### ASSIGNED TASK:
Report every line of the records beneath this task that holds the string "Abbreviation".

### AVAILABLE DATA:
* * *

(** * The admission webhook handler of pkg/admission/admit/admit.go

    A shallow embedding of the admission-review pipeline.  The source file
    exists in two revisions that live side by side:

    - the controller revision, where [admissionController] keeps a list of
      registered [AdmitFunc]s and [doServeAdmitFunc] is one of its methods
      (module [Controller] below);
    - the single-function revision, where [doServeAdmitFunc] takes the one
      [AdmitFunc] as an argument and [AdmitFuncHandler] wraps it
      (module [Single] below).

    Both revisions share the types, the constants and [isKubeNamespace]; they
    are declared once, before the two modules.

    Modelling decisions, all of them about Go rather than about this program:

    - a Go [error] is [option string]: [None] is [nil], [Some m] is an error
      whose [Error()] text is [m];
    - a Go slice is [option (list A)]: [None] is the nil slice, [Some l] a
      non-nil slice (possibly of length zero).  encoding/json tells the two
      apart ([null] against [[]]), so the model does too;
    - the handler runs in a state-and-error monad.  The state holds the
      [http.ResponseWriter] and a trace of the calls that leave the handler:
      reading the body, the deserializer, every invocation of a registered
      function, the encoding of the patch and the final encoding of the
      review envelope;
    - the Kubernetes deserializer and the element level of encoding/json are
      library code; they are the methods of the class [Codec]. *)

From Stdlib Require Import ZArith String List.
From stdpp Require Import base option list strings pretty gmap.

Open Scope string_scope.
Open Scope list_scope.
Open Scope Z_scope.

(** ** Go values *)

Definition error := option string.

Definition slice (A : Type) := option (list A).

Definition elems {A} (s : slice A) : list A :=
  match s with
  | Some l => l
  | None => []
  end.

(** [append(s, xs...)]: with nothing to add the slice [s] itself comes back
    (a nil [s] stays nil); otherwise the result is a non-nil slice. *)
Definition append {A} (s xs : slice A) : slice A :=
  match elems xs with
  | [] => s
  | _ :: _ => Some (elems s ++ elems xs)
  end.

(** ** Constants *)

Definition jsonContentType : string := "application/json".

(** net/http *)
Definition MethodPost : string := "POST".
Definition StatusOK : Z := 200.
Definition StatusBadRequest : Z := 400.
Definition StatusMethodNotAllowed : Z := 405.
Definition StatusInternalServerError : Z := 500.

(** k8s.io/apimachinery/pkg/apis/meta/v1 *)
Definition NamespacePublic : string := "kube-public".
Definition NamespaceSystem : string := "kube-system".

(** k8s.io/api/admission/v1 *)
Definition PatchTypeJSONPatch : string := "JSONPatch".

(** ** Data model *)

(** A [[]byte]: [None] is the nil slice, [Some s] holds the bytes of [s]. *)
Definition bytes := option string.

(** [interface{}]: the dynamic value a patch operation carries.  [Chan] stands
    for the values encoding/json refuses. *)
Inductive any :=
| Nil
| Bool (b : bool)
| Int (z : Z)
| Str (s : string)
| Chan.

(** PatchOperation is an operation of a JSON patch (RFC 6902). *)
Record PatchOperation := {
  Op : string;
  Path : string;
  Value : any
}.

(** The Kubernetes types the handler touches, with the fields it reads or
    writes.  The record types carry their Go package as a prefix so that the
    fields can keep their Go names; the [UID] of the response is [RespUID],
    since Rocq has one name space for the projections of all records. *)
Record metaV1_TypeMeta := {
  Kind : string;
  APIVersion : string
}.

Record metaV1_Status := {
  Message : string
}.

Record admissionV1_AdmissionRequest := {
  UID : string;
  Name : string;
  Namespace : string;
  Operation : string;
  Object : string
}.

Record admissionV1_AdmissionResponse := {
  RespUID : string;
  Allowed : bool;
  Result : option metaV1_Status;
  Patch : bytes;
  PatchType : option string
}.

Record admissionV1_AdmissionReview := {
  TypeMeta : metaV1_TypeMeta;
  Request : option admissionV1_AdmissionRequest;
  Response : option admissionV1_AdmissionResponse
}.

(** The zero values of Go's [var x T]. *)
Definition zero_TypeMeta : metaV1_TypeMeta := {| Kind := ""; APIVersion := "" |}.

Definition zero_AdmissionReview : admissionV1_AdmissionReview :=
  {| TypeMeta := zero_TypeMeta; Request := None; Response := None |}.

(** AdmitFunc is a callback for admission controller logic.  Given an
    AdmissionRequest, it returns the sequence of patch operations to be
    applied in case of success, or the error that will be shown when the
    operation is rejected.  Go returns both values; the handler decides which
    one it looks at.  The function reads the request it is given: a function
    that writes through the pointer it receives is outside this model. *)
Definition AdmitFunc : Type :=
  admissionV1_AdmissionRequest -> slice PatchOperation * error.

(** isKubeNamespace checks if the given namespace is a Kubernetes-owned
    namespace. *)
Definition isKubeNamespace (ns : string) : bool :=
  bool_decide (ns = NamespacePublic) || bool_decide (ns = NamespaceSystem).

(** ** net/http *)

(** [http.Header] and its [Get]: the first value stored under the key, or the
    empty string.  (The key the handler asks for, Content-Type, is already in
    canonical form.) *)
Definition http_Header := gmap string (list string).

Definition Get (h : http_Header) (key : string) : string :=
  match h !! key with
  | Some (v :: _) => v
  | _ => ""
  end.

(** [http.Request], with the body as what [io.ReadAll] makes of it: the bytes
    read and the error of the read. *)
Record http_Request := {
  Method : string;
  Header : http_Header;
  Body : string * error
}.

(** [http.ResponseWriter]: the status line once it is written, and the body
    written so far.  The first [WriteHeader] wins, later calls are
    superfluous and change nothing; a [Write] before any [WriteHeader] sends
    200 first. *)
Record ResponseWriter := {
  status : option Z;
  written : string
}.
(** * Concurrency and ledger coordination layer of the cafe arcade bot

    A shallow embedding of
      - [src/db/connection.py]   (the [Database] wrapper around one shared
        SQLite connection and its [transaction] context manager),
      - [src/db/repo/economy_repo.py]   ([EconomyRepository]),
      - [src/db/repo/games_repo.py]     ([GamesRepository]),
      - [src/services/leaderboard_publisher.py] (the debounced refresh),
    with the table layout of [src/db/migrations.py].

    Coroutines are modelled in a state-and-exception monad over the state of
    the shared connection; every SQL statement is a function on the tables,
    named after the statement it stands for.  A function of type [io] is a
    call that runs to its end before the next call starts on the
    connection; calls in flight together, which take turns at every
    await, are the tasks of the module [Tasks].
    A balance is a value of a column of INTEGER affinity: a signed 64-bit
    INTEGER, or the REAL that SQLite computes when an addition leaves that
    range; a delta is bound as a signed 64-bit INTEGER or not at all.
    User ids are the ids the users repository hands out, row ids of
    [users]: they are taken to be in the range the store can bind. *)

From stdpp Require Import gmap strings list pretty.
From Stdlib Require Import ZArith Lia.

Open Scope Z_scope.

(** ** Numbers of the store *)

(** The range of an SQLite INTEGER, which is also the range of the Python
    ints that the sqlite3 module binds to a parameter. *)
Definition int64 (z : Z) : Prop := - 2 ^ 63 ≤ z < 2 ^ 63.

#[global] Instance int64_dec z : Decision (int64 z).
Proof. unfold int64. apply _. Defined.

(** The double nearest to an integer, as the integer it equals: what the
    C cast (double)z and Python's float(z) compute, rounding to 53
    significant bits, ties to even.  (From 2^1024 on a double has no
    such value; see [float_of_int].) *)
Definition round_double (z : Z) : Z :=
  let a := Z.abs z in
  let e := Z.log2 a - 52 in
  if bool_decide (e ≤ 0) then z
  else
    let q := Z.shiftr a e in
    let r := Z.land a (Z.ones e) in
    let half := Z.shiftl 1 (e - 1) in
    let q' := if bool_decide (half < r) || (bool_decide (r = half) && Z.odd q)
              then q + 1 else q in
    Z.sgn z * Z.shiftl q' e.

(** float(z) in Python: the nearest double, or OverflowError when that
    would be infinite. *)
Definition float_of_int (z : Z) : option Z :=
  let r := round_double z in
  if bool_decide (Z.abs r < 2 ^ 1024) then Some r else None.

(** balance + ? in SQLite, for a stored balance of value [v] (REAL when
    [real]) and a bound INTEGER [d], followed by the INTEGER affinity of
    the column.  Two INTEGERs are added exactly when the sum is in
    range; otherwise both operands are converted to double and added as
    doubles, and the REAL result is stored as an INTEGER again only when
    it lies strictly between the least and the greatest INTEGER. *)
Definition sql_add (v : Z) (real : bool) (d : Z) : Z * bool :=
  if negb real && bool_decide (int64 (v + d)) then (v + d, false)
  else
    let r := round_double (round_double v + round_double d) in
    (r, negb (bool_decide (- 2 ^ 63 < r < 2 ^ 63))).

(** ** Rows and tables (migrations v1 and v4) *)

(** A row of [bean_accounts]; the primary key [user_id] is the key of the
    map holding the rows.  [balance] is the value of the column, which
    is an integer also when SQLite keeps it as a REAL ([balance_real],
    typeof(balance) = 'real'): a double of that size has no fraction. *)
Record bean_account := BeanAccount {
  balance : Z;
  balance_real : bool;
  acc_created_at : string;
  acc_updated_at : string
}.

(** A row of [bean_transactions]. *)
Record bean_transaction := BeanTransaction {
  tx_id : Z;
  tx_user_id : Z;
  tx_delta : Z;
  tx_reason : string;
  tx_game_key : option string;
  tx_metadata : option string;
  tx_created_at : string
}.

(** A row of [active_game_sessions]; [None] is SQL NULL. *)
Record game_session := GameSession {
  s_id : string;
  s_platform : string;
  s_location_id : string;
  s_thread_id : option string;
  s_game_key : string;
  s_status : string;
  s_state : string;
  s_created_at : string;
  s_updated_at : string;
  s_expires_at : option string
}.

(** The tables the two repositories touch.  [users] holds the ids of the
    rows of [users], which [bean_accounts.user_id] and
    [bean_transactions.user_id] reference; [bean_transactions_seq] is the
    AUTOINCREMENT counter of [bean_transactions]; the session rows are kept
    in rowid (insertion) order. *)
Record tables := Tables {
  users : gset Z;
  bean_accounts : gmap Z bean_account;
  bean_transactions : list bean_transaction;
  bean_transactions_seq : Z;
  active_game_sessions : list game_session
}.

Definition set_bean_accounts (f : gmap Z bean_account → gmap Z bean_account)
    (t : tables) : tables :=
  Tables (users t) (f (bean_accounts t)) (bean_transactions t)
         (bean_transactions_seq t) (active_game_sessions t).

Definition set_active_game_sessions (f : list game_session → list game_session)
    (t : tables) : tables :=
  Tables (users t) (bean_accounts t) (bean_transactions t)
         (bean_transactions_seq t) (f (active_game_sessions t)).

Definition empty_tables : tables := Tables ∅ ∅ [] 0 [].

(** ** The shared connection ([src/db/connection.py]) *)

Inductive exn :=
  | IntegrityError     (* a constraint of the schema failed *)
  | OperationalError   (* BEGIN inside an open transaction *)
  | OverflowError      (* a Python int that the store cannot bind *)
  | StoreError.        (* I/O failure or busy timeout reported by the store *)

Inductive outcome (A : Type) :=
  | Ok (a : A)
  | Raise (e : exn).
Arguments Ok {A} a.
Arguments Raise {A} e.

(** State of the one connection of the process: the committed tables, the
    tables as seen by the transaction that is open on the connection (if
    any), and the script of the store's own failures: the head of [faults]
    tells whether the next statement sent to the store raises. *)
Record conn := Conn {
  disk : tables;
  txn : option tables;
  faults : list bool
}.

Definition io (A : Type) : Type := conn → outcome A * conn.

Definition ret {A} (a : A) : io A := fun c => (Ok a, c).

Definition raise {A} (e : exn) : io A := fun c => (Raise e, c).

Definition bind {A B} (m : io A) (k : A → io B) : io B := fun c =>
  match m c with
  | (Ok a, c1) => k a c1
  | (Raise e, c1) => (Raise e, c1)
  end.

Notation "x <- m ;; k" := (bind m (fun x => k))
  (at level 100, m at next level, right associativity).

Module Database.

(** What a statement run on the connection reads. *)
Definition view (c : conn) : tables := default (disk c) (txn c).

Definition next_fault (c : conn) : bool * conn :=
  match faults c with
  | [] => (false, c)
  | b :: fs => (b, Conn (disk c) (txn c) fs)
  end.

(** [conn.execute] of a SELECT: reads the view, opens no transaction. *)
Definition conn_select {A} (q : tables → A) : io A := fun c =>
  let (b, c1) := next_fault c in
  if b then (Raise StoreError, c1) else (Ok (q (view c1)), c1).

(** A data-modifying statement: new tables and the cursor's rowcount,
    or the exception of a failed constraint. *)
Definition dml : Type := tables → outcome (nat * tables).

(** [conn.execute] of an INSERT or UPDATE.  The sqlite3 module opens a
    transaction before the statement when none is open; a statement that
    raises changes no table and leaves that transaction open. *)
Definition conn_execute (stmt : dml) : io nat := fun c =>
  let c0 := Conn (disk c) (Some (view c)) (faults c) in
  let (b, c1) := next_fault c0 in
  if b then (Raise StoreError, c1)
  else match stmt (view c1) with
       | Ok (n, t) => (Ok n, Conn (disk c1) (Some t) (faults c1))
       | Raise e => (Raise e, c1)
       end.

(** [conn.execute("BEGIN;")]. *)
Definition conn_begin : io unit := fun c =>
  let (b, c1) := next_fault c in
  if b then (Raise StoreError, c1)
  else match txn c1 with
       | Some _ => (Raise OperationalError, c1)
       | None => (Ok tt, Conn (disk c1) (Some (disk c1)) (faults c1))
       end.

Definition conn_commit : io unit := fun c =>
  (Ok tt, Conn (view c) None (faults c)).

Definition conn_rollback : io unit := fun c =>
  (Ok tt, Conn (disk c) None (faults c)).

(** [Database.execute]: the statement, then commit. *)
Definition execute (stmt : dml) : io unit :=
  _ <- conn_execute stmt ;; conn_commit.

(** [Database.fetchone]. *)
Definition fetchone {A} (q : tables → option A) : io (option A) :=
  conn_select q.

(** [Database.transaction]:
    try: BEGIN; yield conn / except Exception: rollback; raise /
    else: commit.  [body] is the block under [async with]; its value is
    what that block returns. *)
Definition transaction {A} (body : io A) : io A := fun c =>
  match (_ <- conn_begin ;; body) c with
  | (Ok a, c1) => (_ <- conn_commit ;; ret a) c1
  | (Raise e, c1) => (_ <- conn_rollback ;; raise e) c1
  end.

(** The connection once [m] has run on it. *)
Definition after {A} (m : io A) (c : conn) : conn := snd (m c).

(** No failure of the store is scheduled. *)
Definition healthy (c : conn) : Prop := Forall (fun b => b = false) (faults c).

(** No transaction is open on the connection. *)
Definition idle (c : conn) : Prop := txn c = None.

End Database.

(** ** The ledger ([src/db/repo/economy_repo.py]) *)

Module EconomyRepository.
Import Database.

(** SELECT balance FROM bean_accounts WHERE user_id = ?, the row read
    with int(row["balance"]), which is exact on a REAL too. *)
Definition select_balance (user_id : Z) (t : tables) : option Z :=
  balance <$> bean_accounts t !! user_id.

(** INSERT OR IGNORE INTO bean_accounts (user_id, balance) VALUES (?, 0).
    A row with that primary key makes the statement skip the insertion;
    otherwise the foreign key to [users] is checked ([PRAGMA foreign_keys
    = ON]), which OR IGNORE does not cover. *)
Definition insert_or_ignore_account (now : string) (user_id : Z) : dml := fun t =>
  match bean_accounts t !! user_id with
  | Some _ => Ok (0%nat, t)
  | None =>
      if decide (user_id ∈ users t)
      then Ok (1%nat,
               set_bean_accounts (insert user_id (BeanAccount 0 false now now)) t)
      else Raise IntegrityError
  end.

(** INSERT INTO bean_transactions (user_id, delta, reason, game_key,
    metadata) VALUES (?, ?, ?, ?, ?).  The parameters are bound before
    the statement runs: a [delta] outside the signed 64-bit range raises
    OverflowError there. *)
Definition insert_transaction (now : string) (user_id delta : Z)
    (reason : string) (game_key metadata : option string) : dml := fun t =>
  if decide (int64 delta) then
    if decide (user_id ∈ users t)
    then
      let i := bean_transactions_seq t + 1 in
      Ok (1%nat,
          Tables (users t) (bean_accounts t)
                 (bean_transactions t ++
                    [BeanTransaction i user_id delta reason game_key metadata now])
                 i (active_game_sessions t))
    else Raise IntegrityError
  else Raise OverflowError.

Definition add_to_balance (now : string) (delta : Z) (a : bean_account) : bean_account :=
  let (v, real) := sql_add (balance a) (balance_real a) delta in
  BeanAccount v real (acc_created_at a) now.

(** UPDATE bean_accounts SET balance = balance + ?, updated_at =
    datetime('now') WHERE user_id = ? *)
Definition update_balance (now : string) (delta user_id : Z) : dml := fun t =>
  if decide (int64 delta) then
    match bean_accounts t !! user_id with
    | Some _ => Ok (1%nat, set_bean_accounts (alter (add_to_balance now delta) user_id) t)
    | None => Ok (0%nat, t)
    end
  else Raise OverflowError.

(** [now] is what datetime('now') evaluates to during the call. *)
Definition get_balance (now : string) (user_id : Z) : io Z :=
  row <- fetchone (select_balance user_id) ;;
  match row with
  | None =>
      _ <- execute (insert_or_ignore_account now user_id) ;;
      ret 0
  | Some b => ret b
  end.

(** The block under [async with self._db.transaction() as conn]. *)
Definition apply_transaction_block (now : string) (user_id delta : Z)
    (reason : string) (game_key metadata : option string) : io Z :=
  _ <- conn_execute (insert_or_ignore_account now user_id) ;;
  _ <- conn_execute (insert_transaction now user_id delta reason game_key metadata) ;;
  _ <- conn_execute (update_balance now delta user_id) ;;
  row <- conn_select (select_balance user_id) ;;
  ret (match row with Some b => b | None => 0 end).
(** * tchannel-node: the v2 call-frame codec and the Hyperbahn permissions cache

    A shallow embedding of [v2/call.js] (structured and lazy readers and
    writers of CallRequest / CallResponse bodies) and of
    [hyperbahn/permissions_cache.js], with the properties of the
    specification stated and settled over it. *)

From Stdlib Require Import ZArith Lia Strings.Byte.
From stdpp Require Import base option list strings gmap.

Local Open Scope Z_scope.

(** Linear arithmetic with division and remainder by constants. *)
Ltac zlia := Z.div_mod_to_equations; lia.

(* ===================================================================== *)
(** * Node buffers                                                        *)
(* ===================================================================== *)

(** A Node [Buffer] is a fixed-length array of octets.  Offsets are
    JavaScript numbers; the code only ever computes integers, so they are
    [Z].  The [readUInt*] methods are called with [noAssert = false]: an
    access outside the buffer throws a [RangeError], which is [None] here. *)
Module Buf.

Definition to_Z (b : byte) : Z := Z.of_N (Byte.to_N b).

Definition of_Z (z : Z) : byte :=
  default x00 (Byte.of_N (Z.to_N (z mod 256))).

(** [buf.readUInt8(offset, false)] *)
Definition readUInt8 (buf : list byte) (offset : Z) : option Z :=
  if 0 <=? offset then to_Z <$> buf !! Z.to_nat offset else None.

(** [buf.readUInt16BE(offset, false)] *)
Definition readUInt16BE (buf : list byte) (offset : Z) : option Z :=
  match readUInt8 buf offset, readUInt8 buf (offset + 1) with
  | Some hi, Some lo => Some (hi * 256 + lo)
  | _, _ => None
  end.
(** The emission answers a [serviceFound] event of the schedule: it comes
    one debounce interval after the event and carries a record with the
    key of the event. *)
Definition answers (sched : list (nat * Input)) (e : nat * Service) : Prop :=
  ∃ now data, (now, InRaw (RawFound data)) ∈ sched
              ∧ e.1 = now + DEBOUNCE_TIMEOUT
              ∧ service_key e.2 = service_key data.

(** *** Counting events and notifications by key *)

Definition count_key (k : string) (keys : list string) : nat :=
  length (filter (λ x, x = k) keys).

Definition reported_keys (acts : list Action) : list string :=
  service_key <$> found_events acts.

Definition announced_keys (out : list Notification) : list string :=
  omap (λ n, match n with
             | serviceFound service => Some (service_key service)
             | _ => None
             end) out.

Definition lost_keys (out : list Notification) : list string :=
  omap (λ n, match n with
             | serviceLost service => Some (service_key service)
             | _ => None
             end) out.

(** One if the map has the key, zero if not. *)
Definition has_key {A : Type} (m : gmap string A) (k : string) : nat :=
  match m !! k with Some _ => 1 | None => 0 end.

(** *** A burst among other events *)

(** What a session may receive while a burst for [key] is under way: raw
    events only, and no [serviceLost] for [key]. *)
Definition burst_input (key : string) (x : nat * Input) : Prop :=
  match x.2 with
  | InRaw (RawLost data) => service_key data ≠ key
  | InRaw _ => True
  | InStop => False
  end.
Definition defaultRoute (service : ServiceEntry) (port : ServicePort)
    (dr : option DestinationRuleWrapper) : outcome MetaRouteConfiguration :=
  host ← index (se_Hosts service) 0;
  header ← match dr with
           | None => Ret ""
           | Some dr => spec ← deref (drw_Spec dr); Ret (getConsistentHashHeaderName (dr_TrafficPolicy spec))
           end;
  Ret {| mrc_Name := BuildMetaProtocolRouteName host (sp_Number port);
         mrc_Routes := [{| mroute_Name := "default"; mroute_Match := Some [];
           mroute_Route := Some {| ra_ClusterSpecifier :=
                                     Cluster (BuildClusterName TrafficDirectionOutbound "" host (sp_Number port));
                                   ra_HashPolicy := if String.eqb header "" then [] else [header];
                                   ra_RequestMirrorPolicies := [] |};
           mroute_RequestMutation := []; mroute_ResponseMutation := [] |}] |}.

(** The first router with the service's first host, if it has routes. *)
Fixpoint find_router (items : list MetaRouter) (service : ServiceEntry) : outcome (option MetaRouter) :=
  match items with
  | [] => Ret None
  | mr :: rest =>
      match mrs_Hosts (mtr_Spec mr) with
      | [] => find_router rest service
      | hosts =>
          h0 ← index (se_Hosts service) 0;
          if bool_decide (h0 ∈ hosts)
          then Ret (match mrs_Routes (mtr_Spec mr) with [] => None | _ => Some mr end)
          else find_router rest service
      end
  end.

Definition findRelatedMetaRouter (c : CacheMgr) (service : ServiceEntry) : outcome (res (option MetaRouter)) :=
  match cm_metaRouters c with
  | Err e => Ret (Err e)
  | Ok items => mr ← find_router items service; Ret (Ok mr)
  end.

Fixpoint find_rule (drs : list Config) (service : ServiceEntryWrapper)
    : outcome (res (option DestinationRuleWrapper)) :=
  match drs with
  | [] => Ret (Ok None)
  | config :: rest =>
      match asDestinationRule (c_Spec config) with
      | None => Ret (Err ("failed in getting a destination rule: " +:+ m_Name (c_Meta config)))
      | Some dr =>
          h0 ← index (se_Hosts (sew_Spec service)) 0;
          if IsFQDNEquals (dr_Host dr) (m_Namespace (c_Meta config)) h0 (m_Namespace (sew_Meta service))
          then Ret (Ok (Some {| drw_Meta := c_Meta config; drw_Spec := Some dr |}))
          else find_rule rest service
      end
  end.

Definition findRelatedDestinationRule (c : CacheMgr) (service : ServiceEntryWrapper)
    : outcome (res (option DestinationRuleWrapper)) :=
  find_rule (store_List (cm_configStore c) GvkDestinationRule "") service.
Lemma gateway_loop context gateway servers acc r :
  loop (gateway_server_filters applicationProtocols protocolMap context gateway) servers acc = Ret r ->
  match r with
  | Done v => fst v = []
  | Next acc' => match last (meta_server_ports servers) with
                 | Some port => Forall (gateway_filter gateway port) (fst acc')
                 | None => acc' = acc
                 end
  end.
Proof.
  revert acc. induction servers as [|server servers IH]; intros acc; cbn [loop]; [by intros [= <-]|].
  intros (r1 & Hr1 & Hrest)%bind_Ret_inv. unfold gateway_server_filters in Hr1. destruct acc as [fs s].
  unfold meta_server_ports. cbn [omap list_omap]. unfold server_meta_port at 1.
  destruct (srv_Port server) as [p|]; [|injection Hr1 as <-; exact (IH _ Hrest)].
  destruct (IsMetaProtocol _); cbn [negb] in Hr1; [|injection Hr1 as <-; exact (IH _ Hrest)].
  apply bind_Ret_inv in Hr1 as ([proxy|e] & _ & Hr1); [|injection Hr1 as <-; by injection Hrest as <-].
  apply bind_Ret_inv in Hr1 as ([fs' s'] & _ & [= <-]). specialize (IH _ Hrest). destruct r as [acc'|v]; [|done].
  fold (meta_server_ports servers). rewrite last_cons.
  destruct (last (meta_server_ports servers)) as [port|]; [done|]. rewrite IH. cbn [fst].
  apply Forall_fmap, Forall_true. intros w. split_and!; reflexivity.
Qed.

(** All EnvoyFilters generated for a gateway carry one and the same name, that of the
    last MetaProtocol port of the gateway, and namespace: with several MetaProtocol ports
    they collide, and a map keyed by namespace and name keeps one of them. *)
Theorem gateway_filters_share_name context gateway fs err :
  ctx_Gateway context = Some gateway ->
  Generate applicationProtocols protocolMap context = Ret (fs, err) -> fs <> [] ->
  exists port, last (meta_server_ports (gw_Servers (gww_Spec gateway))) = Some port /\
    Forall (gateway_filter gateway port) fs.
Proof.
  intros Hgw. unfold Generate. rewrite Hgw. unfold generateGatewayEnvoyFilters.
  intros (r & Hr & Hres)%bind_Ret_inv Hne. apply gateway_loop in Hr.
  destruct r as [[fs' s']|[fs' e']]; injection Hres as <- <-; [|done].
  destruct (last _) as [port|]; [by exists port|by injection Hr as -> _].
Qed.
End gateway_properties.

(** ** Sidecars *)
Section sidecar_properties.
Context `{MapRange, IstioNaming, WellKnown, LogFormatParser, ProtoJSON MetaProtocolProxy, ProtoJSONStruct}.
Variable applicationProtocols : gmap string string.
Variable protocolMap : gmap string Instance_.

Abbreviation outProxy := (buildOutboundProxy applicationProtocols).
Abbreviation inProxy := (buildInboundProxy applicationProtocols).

* * *

### YOUR SOLUTION:
Abbreviation outProxy := (buildOutboundProxy applicationProtocols).
Abbreviation inProxy := (buildInboundProxy applicationProtocols).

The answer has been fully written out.